A lot of the originals are sold, so the images I have are only old photographs or brochure material. Not all of the images are shown here and not all of the ones I show here are perfect reproductions, so pardon me.

I have included some text for the description of these pieces that Michael wrote in the past. I have marked them with — Michael

Die Sterntaler

“Die Sterntaler“ “The Star Dollars” — literally translated — is drawn from a tale by the brothers Grimm. It shows a poor but overly generous orphan who, having given everything away, finds herself standing in the pine forest, when the stars, sympathizing with her in her plight, start falling from the sky as shiny Taler into her dress. The wide surrounding border is as black as night and filled with tiny twinkling stars. The 100% rag Mi—Tentes paper is made in France by Canson and Montgolfier — Michael

Pen and ink drawing of Sterntaler.

— “Die Sterntaler” — Drawing 17 inches x 20 inches —

The Sorcerer's Apprentice

The Sorcerer's Apprentice — Whether from Goethe's famous ballad, or Paul Dukas' symphonic poem, this tale is known as a classic. The young boy is shown with magic book and wand, getting into trouble while the Master is away (seen flying through the distant sky on a broom). The youth has ordered a broom to bring him water for his bath, but he cannot remember the right words to stop it when the water starts to overflow. He splits it with an ax, but the broom merely multiplies itself and continue lugging bucket after bucket of water to empty onto the now flooding floor.

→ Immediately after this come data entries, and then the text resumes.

(** ** Answer span refinement *)

(** A loop on no state whose body either returns or goes on: it returns
    at the first element whose body returns. *)
Lemma for_ctl_scan {A R : Type} (body : A → result (ctl unit R)) (l : list A) :
  (∀ x, x ∈ l → (∃ r, body x = Ok (Return r)) ∨ body x = Ok (Next tt)) →
  (∃ (k : nat) (x : A) (r : R),
      l !! k = Some x ∧ body x = Ok (Return r) ∧
      (∀ (k' : nat) (y : A), (k' < k)%nat → l !! k' = Some y → body y = Ok (Next tt)) ∧
      for_ctl (λ _, body) l tt = Ok (Return r))
  ∨ ((∀ y, y ∈ l → body y = Ok (Next tt)) ∧
     for_ctl (λ _, body) l tt = Ok (Next tt)).
Proof.
  induction l as [|x l IH]; intros Hbody.
  - right. split; [|done]. intros y Hy. by apply elem_of_nil in Hy.
  - destruct (Hbody x) as [[r Hr]|Hx]; [set_solver| |].
    + left. exists 0%nat, x, r. split_and!; [done|done|lia|]. simpl. by rewrite Hr.
    + destruct IH as [(k & y & r & Hk & Hy & Hbefore & Hloop)|[Hall Hloop]].
      * intros z Hz. apply Hbody. set_solver.
      * left. exists (S k), y, r. split_and!; [done|done| |].
        -- intros [|k'] z Hlt Hz; simpl in Hz; [by injection Hz as <-|].
           eapply Hbefore; [|done]. lia.
        -- simpl. rewrite Hx. simpl. done.
      * right. split.
        -- intros z Hz. apply elem_of_cons in Hz as [->|Hz]; auto.
        -- simpl. rewrite Hx. simpl. done.
Qed.

Lemma lookup_range (a b : Z) (k : nat) (x : Z) :
  range a b !! k = Some x ↔ x = a + Z.of_nat k ∧ a + Z.of_nat k < b.
Proof. unfold range. rewrite lookup_seqZ. lia. Qed.

Lemma elem_of_range (a b x : Z) : x ∈ range a b ↔ a ≤ x < b.
Proof. unfold range. rewrite elem_of_seqZ. lia. Qed.

Lemma lookup_range_down (a b : Z) (k : nat) (x : Z) :
  range_down a b !! k = Some x ↔ x = a - Z.of_nat k ∧ b < a - Z.of_nat k.
Proof.
  unfold range_down. rewrite list_lookup_fmap, fmap_Some. split.
  - intros (y & Hy & ->). apply lookup_seqZ in Hy. lia.
  - intros [-> ?]. exists (Z.of_nat k). split; [|done]. apply lookup_seqZ. lia.
Qed.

The paper, like the billowing sleeves of the apprentice, is made of soft white 100℅ cotton fibers and is appropriately named: Stonehenge! — Michael

Pen and ink drawing of “The Sourcerer's Apprentice”.

— “The Sourcerer's Apprentice” — Drawing 30 inches x 25 inches —

Sleeping Beauty

Sleeping Beauty — This image depicts the non plus ultra of fairytale scenes: the very moment when the prince charming rescues the princess with the waking kiss! The decorative embroidery patterns on the trappings of her chamber are all roses and rose leaves in reference to the briar rose thickets which had imprisoned the beautiful girl and which are still growing into the room. The border is filled with the scatter of the thorny rose branches cut away by the prince in order to reach her.

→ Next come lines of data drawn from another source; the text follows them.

(** The returned boolean and [*results] after the call. *)
Definition decodeVoltas (results : decode_results) (offset nbits : Z)
           (strict : bool) : bool * decode_results :=
  if strict && negb (nbits =? kVoltasBits) then (false, results)
  else
    let (used, decoded) := match_data results offset nbits in
    let results :=
      {| rawbuf := rawbuf results; rawlen := rawlen results;
         state := decoded;
         decode_type := decode_type results; bits := bits results |} in
    if used =? 0 then (false, results)
    else if strict && negb (validChecksum (state results) (nbits / 8))
    then (false, results)
    else (true,
          {| rawbuf := rawbuf results; rawlen := rawlen results;
             state := state results;
             decode_type := VOLTAS; bits := nbits |}).
End Decode.

(** A choice of the protocol constants that satisfies every assumption made
    below; it serves to run the model on concrete inputs. *)
Definition sample_constants : VoltasConstants :=
  {| kVoltasMinTemp := 16; kVoltasMaxTemp := 30;
     kVoltasFan := 1; kVoltasHeat := 2; kVoltasDry := 4; kVoltasCool := 8;
     kVoltasFanLow := 4; kVoltasFanMed := 2; kVoltasFanHigh := 1;
     kVoltasFanAuto := 7 |}.

(** A stand-in for the pulse engine, for concrete runs: it accepts a capture
    exactly when it holds more than [nbits] pulse pairs and then yields
    the documented buffer. *)
Definition sample_matchGeneric
    (data_ptr result_ptr : list Z)
    (remaining nbits hdrmark hdrspace onemark onespace zeromark zerospace
     footermark footerspace : Z) (atleast : bool) : Z * list Z :=
  if 2 * nbits + 2 <=? remaining then (2 * nbits + 2, fixture)
  else (0, result_ptr).

(** ** Further members of the class and of the transmission boundary *)

(** [IRVoltas::on] and [IRVoltas::off], ir_Voltas.cpp:147-150. *)
Definition on (s : list Z) : list Z := setPower true s.
Definition off (s : list Z) : list Z := setPower false s.

(** Bit [j] of byte [i] belongs to the field [f], as a test. *)
Definition in_fieldb (f : bitfield) (i : nat) (j : Z) : bool :=
  (i =? bf_byte f)%nat && (bf_lsb f <=? j) && (j <? bf_lsb f + bf_width f).

(** Two bit-fields share a bit. *)
Definition overlapb (f g : bitfield) : bool :=
  (bf_byte f =? bf_byte g)%nat
  && (bf_lsb f <? bf_lsb g + bf_width g) && (bf_lsb g <? bf_lsb f + bf_width f).

(** A bit-field of the declaration: it lies inside one of the 10 bytes. *)
Definition declared_field (f : bitfield) : Prop :=
  (bf_byte f < Z.to_nat kVoltasStateLength)%nat
  /\ 0 <= bf_lsb f /\ 0 < bf_width f /\ bf_lsb f + bf_width f <= 8.

Section Validated.
Context `{K : VoltasConstants}.

(** What the validating setters establish: the Mode and FanSpeed fields hold
    one of the case labels and the temperature read back lies between
    [kVoltasMinTemp] and [kVoltasMaxTemp]. *)
Definition validated (s : list Z) : Prop :=
  In (getMode s) mode_codes /\ In (getFan s) fan_codes
  /\ kVoltasMinTemp <= getTemp s <= kVoltasMaxTemp.

(** The protocol constants are [uint8_t] values that fit their bit-fields. *)
Definition constants_fit : Prop :=
  0 <= kVoltasMinTemp /\ kVoltasMinTemp <= kVoltasMaxTemp
  /\ kVoltasMaxTemp <= kVoltasMinTemp + 15 /\ kVoltasMaxTemp < 256
  /\ Forall (fun k => 0 <= k < 16) mode_codes
  /\ Forall (fun k => 0 <= k < 8) fan_codes.
End Validated.

Section Send.
(** The generic pulse engine on the sending side: [sendGeneric] (IRsend.cpp)
    and the constants [kDefaultMessageGap] and [kDutyDefault] are parameters;
    [signal] stands for what the engine emits. Its arguments are the header
    mark and space, the mark and space of a one and of a zero, the footer mark
    and the gap, the data and its length, the frequency, the bit order, the
    repeat count and the duty cycle. *)
Variable signal : Type.
Variables kDefaultMessageGap kDutyDefault : Z.
Variable sendGeneric :
  Z -> Z -> Z -> Z -> Z -> Z -> Z -> Z -> list Z -> Z -> Z -> bool -> Z -> Z ->
  signal.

The paper for the prints comes from the centuries-old mills of Fabriano in Italy. It is a smooth surfaced mouldmade paper with the FA Fabriano watermark, and it has a buff color with the palest hint of rose. The name makes it particularly fitting, as Grimm's original German title was “Dornröschen” (lit., little thorn rose). It is called Rosaspina! — Michael

Pen and ink drawing of “The Sourcerer's Apprentice”.

— “Sleeping Beauty” — Drawing 29 inches x 23 inches —

Sandcastle Stories logo Divider.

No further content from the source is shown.